Enfin, il est important de rappeler les difficultés de recrutement de personnel médical et paramédical, notamment des ophtalmologues, psychiatres, dermatologues, médecins généralistes, infirmiers, aides-soignants et rééducateurs. Il est indispensable de renforcer l'attractivité des métiers du soin en milieu pénitentiaire. Ces difficultés de recrutement obligent à mobiliser des moyens d'escorte pénitentiaire pour se rendre dans les hôpitaux qui acceptent de prendre en charge les personnes détenues. Le développement depuis plusieurs années de solutions de télémédecine permet parfois d'éviter ces déplacements, notamment pour des avis de dermatologie et d'ophtalmologie.
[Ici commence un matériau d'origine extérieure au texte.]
Lemma gdt_init_wf m : mem_wf m → wp gdt_init (λ _, mem_wf) (λ _, False) m.
Proof.
  intros Hm. unfold gdt_init. cbv zeta. generalize (tss_descriptor sym_tss (u32 (sizeof_tss - 1))) as bs. intros bs.
  do 6 (apply wp_bind; eapply wp_mono; [|by apply set_entry_wf]; clear m Hm; intros ? m Hm; cbv beta).
  apply wp_bind, wp_modify. cbv beta. do 3 (apply wp_bind; eapply wp_result; [apply result_instruction|]; cbv beta).
  eapply wp_result; [apply result_kprintf|]. by apply mem_wf_st_bytes.
Qed.

Lemma idt_init_wf m : mem_wf m → wp idt_init (λ _, mem_wf) (λ _, False) m.
Proof.
  intros Hm. unfold idt_init. apply wp_bind. eapply wp_mono; [|apply (wp_for_each mem_wf); [|exact Hm]].
  2:{ intros x s Hs. case_match; [by apply set_gate_wf|by apply wp_ret]. }
  clear m Hm. intros ? m Hm. cbv beta. apply wp_bind.
  eapply (wp_mono _ (λ _, mem_wf)); [|case_match; [by apply set_gate_wf|by apply wp_ret]].
  clear m Hm. intros ? m Hm. cbv beta. apply wp_bind. eapply wp_result; [apply result_instruction|]. cbv beta.
  eapply wp_result; [apply result_kprintf|]. exact Hm.
Qed.

(** Bytes the tables do not occupy. *)
Definition outside_tables (a : Z) : Prop :=
  (a < sym_gdt ∨ sym_gdt + 64 ≤ a) ∧ (a < sym_idt ∨ sym_idt + 4096 ≤ a).
Definition same_outside m m' : Prop := ∀ a, outside_tables a → ld8 m' a = ld8 m a.

Lemma gdt_init_done m : 0 ≤ sym_tss → mem_wf m → ∃ m', result gdt_init m = Some (tt, m') ∧ mem_wf m' ∧ same_outside m m'.
Proof.
  intros Ht Hm. destruct (gdt_init_run m Ht) as (m' & E & _ & _ & Ho).
  destruct (wp_elim _ _ _ _ (gdt_init_wf m Hm)) as (? & m'' & E' & Hm'); [by intros ? []|]. simplify_eq.
  exists m'. split_and!; [done..|]. intros a [Ha _]. by apply Ho.
Qed.

Lemma idt_init_done m : mem_wf m → ∃ m', result idt_init m = Some (tt, m') ∧ mem_wf m' ∧ same_outside m m'.
Proof.
  intros Hm. destruct (idt_init_run m) as (m' & E & _ & Ho).
  destruct (wp_elim _ _ _ _ (idt_init_wf m Hm)) as (? & m'' & E' & Hm'); [by intros ? []|]. simplify_eq.
  exists m'. split_and!; [done..|]. intros a [_ Ha]. apply Ho. intros v [Hv _]. unfold gate_addr. lia.
Qed.
End tables.

(** The boot information in two memories that agree on it. *)
Section same_info.
Implicit Types m : mem.

Lemma entries_at_same base size m m' e step rs :
  same_file base size m m' → base ≤ e → 24 ≤ step → e + step * Z.of_nat (length rs) ≤ base + size →
  entries_at m e step rs → entries_at m' e step rs.
Proof.
  intros Hs He Hst. revert e He. induction rs as [|r rs IH]; intros e He Hlen Hrs; [done|]. destruct Hrs as [(E1 & E2 & E3) Hrs].
  cbn [length] in Hlen. split; [|apply IH; [lia|lia|done]]. unfold base_addr, length_, entry_type, ld64, ld32 in *.
  rewrite !(same_file_ld base size m m') by (done || lia). done.
Qed.

Lemma tags_at_same base size m m' p ts :
  same_file base size m m' → base ≤ p → tags_at m p (base + size) ts → tags_at m' p (base + size) ts.
Proof.
  intros Hs. revert p. induction ts as [|t ts IH]; intros p Hp [Hlt Ht];
    assert (tag_type m' p = tag_type m p) as Ety by (unfold tag_type, ld32; apply (same_file_ld base size); done || lia);
    assert (tag_size m' p = tag_size m p) as Esz by (unfold tag_size, ld32; apply (same_file_ld base size); done || lia);
    (split; [done|]); [by rewrite Ety|].
  destruct Ht as (Ht & Hsz & Hnext & Hts). pose proof (tag_stride_bounds m p ltac:(lia)).
  assert (tag_stride m' p = tag_stride m p) as Estr by (unfold tag_stride; by rewrite Esz).
  rewrite Esz, Estr. split_and!; [|lia|lia|done|apply IH; [lia|done]].
  destruct t as [step rs|s e|ty]; cbn [tag_at] in *; rewrite Ety; [| |done].
  - destruct Ht as (Ht & Hes & Hst & Hlen & Hrs). rewrite Esz. unfold sizeof_mb2_tag_mmap, entry_size, ld32 in *.
    rewrite (same_file_ld base size m m') by (done || lia). split_and!; [done..|].
    apply (entries_at_same base size m); [done|lia|done|lia|done].
  - destruct Ht as (Ht & Hms & Hme & H16). rewrite Esz. unfold mod_start, mod_end, ld32 in *.
    rewrite !(same_file_ld base size m m') by (done || lia). done.
Qed.

Lemma boot_info_same m m' info ts :
  boot_info m info ts → same_file info (total_size m info) m m' → boot_info m' info ts.
Proof.
  intros [Hi He Hs Ht] Hsame.
  assert (total_size m' info = total_size m info) as Esz
    by (unfold total_size, ld32 in *; apply (same_file_ld info (ld_le m info 4)); done || lia).
  split; rewrite ?Esz; [done..|]. apply (tags_at_same _ _ m); [done|lia|done].
Qed.
End same_info.

(** ** The steps of [kernel_start] *)

(** The kernel's static storage, whatever memory and page tables hold. *)
Definition fresh_kernel (mm : mem) (v : vmm) : kernel := (kernel_zero v) <| k_mem := mm |>.

Definition starved (k : kernel) : Prop := out_of_frames (k_vmm k).

Section steps.
Context `{Link} `{BootLink} (rcx : Z → Z).

(** One kernel component on the machine. *)
Definition with_kernel (k : kernel) (s : machine) : machine :=
  s <| m_sys := (m_sys s) <| s_kernel := k |> |>.

Lemma wp_in_kernel {A} (m : M kernel A) (Q : A → machine → Prop) (E : machine → Prop) s :
  wp m (λ a k, Q a (with_kernel k s)) (λ k, E (with_kernel k s)) (m_kernel s) → wp (in_kernel m) Q E s.
Proof. intros Hm. unfold in_kernel. by apply wp_lift, wp_lift. Qed.

Lemma m_kernel_with k s : m_kernel (with_kernel k s) = k.
Proof. done. Qed.

Lemma fresh_slot mm v i : slot i → proc (fresh_kernel mm v) i = process_zero.
Proof. intros Hi. unfold proc. apply lookup_total_replicate_2. exact Hi. Qed.

Lemma fresh_unused mm v i : slot i → ¬ used (fresh_kernel mm v) i.
Proof. intros Hi. unfold used. rewrite fresh_slot by done. cbn. tauto. Qed.

Lemma fresh_inv mm v : kernel_inv (fresh_kernel mm v).
Proof.
  split.
  - split; [apply length_replicate|done| | | |cbn; lia].
    + intros i Hi. by rewrite fresh_slot.
    + intros i Hi Hu. by destruct (fresh_unused mm v i Hi).
    + intros i j Hi _ Hu. by destruct (fresh_unused mm v i Hi).
  - exists (λ _, []). split; try done.
    + intros i Hi. by rewrite fresh_slot.
    + intros i Hi. by rewrite fresh_slot.
    + intros i Hi. by rewrite fresh_slot.
    + intros m Hm. unfold pool_used. rewrite (lookup_total_replicate_2 _ false m Hm : msg_used (fresh_kernel mm v) !!! m = false). split; [done|]. intros (i & _ & Hx). by apply elem_of_nil in Hx.
    + intros i m Hx. by apply elem_of_nil in Hx.
    + intros i. apply NoDup_nil_2.
    + intros i j m Hx. by apply elem_of_nil in Hx.
    + intros m Hm. unfold msg. rewrite (lookup_total_replicate_2 _ message_zero m Hm : msg_pool (fresh_kernel mm v) !!! m = message_zero). split; [apply length_replicate|done].
Qed.

Lemma foldl_upd_proc f l s :
  foldl (λ s i, upd_proc i f s) s l = s <| proc_table := foldl (λ t i, alter f i t) (proc_table s) l |>.
Proof. revert s. induction l as [|i l IH]; intros s; [by destruct s|]. cbn [foldl]. by rewrite IH. Qed.

Lemma proc_init_fresh mm v : result proc_init (fresh_kernel mm v) = Some (tt, fresh_kernel mm v).
Proof.
  unfold proc_init. rewrite result_bind, (result_for_each_modify _ (λ i, upd_proc i _)), foldl_upd_proc, result_kprintf.
  reflexivity.
Qed.

(** [vmm_init] on whatever tables the processor runs on. *)
Lemma vmm_map_page_grows s0 s root va pa fl :
  grows s0 s → wp (vmm_map_page root va pa fl) (λ _, grows s0) out_of_frames s.
Proof.
  intros Hg. unfold vmm_map_page. apply wp_bind. eapply wp_mono; [|apply vmm_map_grows, Hg].
  intros ? s' Hg'. apply wp_ret. by eapply grows_trans.
Qed.

Lemma vmm_init_grows s cr3 :
  fa_inv (v_pmm s) → wp (vmm_init cr3) (λ _, grows s) out_of_frames s.
Proof.
  intros Hi. unfold vmm_init. apply wp_bind, wp_modify. cbv beta.
  do 4 (apply wp_bind; eapply wp_result; [done|]; cbv beta). cbv zeta.
  match goal with |- wp _ _ _ ?x => assert (grows s x) as Hg by (by apply grows_same); revert Hg; generalize x end.
  intros s1 Hg. generalize (kernel_pml4 s1). intros root.
  apply wp_bind. eapply wp_mono; [|apply (wp_for_each (grows s)); [|exact Hg]].
  2:{ intros va s2. apply vmm_map_page_grows. }
  clear s1 Hg. intros ? s1 Hg. cbv beta. apply wp_bind.
  eapply wp_mono; [|apply (wp_for_each (grows s)); [|exact Hg]].
  { intros ? s2 Hg2. eapply wp_result; [apply result_instruction|]. exact Hg2. }
  clear s1 Hg. intros va s1 Hg. apply wp_bind. unfold pmm_alloc_page.
  destruct (lift_pmm_alloc s1) as (pg & p & Hr & Hg1 & Hc); [apply Hg|]. eapply wp_result; [exact Hr|]. cbv beta.
  apply wp_bind. destruct Hc as [[-> Ho]|(Ha & _)]; [exact Ho|]. apply Z.eqb_neq in Ha. change NULL with 0. rewrite Ha.
  apply wp_ret. apply vmm_map_page_grows. by eapply grows_trans.
Qed.

(** What the first phase needs of the boot loader and the link: the boot
    information is in place, apart from the descriptor tables, and the memory it
    reports ends below [2^52]. *)
Record boot_ready (mm : mem) (info : Z) (ts : list tag) : Prop := {
  br_info : boot_info mm info ts;
  br_wf : mem_wf mm;
  br_apart a : info ≤ a < info + total_size mm info → outside_tables a;
  br_map r : r ∈ memory_map ts → available r → 0 ≤ r_base r ∧ r_base r + r_len r ≤ 2 ^ 52;
}.

Lemma boot_ready_same mm mm' info ts :
  boot_ready mm info ts → mem_wf mm' → same_outside mm mm' → boot_ready mm' info ts.
Proof.
  intros [Hi Hwf Ha Hm] Hwf' Hs.
  assert (same_file info (total_size mm info) mm mm') as Hsame by (intros a Hx; by apply Hs, Ha).
  assert (total_size mm' info = total_size mm info) as Esz.
  { pose proof (bi_size _ _ _ Hi). unfold total_size, ld32 in *. apply (same_file_ld info (ld_le mm info 4)); done || lia. }
  split; [by eapply boot_info_same|done| |done]. by rewrite Esz.
Qed.

(** The region that is chosen is managed without wrapping around. *)
Lemma boot_region_fits mm info ts fuel :
  boot_ready mm info ts → (length ts + length (memory_map ts) < fuel)%nat →
  ∃ r, result (parse_mmap fuel info) mm = Some (r, mm) ∧
    let '(b, n) := skip_kernel r in 0x200000 ≤ b ∧ 0 ≤ n ∧ b + n ≤ 2 ^ 52.
Proof.
  intros [Hi Hwf Ha Hm] Hf. pose proof (parse_mmap_run mm fuel info ts Hi Hf) as Hr. eexists. split; [exact Hr|].
  destruct (parse_mmap_any _ _ _ _ _ Hwf Hr) as [_ Hc].
  pose proof (largest_spec (0x100000, 32 * 1024 * 1024) (memory_map ts)) as Hl.
  destruct (largest _ _) as [b n]. pose proof (skip_kernel_spec b n Hc) as Hs.
  destruct (skip_kernel (b, n)) as [b' n']. destruct Hs as [-> Hs], Hl as (Hle & _ & Hcase). cbn [snd] in Hle.
  assert (0 ≤ b ∧ b + n ≤ 2 ^ 52) as [Hb0 Hb].
  { destruct Hcase as [[= -> ->]|(r & Hin & Hav & [= -> ->] & _)]; [lia|by apply Hm]. }
  lia.
Qed.

(** Devices do not touch the kernel's state. *)
Lemma wp_console {A B} (m : M console A) (f : A → M machine B) Q E s :
  (∃ a c, result m (m_con s) = Some (a, c)) → (∀ a s', m_kernel s' = m_kernel s → wp (f a) Q E s') →
  wp (lift m ≫= f) Q E s.
Proof.
  intros (a & c & Hr) Hf. apply wp_bind, wp_lift. eapply wp_result; [exact Hr|]. by apply Hf.
Qed.

Lemma wp_quiet {A B} (m : M machine A) (f : A → M machine B) Q E s :
  (∃ a, result m s = Some (a, s)) → (∀ a, wp (f a) Q E s) → wp (m ≫= f) Q E s.
Proof. intros (a & Hr) Hf. apply wp_bind. eapply wp_result; [exact Hr|]. apply Hf. Qed.

(** A step of a kernel component whose result is known. *)
Lemma wp_kernel_step {T A B} `{Lens kernel T} (m : M T A) (f : A → M machine B) Q E s a t :
  result m (view (m_kernel s)) = Some (a, t) →
  wp (f a) Q E (with_kernel (put t (m_kernel s)) s) → wp (in_kernel (lift m) ≫= f) Q E s.
Proof.
  intros Hr Hf. apply wp_bind, wp_in_kernel, wp_lift. eapply wp_result; [exact Hr|]. exact Hf.
Qed.

Definition is_fresh (P : mem → vmm → Prop) (s : machine) : Prop :=
  ∃ mm v, m_kernel s = fresh_kernel mm v ∧ P mm v.

Lemma init_machine_wp s info ts fuel magic :
  0 ≤ sym_tss → (length ts + length (memory_map ts) < fuel)%nat →
  is_fresh (λ mm v, boot_ready mm info ts ∧ v_pmm v = pmm_zero) s →
  wp (init_machine fuel magic info) (λ _, is_fresh (λ mm v, boot_ready mm info ts ∧ fa_inv (v_pmm v)))
    (λ s', starved (m_kernel s')) s.
Proof.
  intros Ht Hf (mm & v & Hk & Hb & Hp). unfold init_machine.
  apply wp_console; [eexists _, _; unfold serial_init; run_simpl; reflexivity|]. intros _ s1 Hk1. rewrite Hk in Hk1. clear s Hk.
  apply wp_console; [eexists _, _; unfold vga_init, vga_clear, vga_update_cursor; run_simpl; reflexivity|]. intros _ s2 Hk2. rewrite Hk1 in Hk2. clear s1 Hk1.
  apply wp_quiet; [eexists; unfold banner; run_simpl; reflexivity|]. intros _.
  apply wp_quiet; [eexists; unfold check_magic; destruct (negb _); run_simpl; reflexivity|]. intros _.
  destruct (gdt_init_done mm Ht) as (m1 & E1 & Hm1 & Ho1); [apply Hb|].
  eapply wp_kernel_step; [rewrite Hk2; exact E1|]. cbv beta. rewrite Hk2.
  change (put m1 (fresh_kernel mm v)) with (fresh_kernel m1 v).
  assert (boot_ready m1 info ts) as Hb1 by (by eapply boot_ready_same).
  destruct (idt_init_done m1 Hm1) as (m2 & E2 & Hm2 & Ho2).
  eapply wp_kernel_step; [rewrite m_kernel_with; exact E2|]. cbv beta. rewrite m_kernel_with.
  change (put m2 (fresh_kernel m1 v)) with (fresh_kernel m2 v).
  assert (boot_ready m2 info ts) as Hb2 by (by eapply boot_ready_same).
  set (s3 := with_kernel (fresh_kernel m2 v) _). assert (m_kernel s3 = fresh_kernel m2 v) as Hk3 by done. clearbody s3.
  apply wp_quiet; [eexists; unfold pic_init, io_wait; run_simpl; reflexivity|]. intros _.
  apply wp_quiet; [eexists; unfold pit_init; run_simpl; reflexivity|]. intros _.
  destruct (boot_region_fits m2 info ts fuel Hb2 Hf) as (r & Er & Hr).
  eapply wp_kernel_step; [rewrite Hk3; exact Er|]. cbv beta. rewrite Hk3.
  change (put m2 (fresh_kernel m2 v)) with (fresh_kernel m2 v).
  destruct (skip_kernel r) as [b n]. destruct Hr as (Hb200 & Hn & Hbn).
  destruct (pmm_init_fresh pmm_zero b n) as (q & Eq & Hwf & _ & Hbase & _);
    [exact bitmap_ok_zero|unfold is_u64; lia|done|lia|].
  eapply wp_kernel_step; [rewrite m_kernel_with; cbn [view lens_kernel_pmm]; rewrite <-Hp in Eq; exact Eq|].
  cbv beta. rewrite m_kernel_with. change (put q (fresh_kernel m2 v)) with (fresh_kernel m2 (v <| v_pmm := q |>)).
  assert (fa_inv q) as Hq.
  { split; [done|]. rewrite Hbase. destruct (PAGE_ALIGN_spec b) as [Hal _]; [unfold is_u64; lia|lia|lia]. }
  apply wp_bind, wp_in_kernel, wp_lift. rewrite m_kernel_with. cbn [view lens_kernel_vmm].
  eapply wp_weaken; [apply (vmm_init_grows (v <| v_pmm := q |>)); exact Hq|..].
  2:{ intros v' Hv'. exact Hv'. }
  intros _ v' (Hv' & _). apply wp_in_kernel. eapply wp_result; [apply result_kprintf|].
  exists m2, v'. by split_and!.
Qed.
Ils permettent également de préserver la confidentialité, ce qui n'est pas toujours le cas lors des extractions vers des consultations publiques.

Concernant nos relations avec l'administration pénitentiaire, les principales difficultés rencontrées sont liées au fonctionnement des escortes et à leur nombre limité, qui réduit les sorties possibles. Une autre difficulté est posée par le refus de certains services préfectoraux de mettre en place des gardes statiques pour les hospitalisations de détenus nécessitant des actes non réalisables dans les UHSI, conduisant à l'annulation de certaines interventions. Ces obstacles sont chronophages et alourdissent notre charge de travail.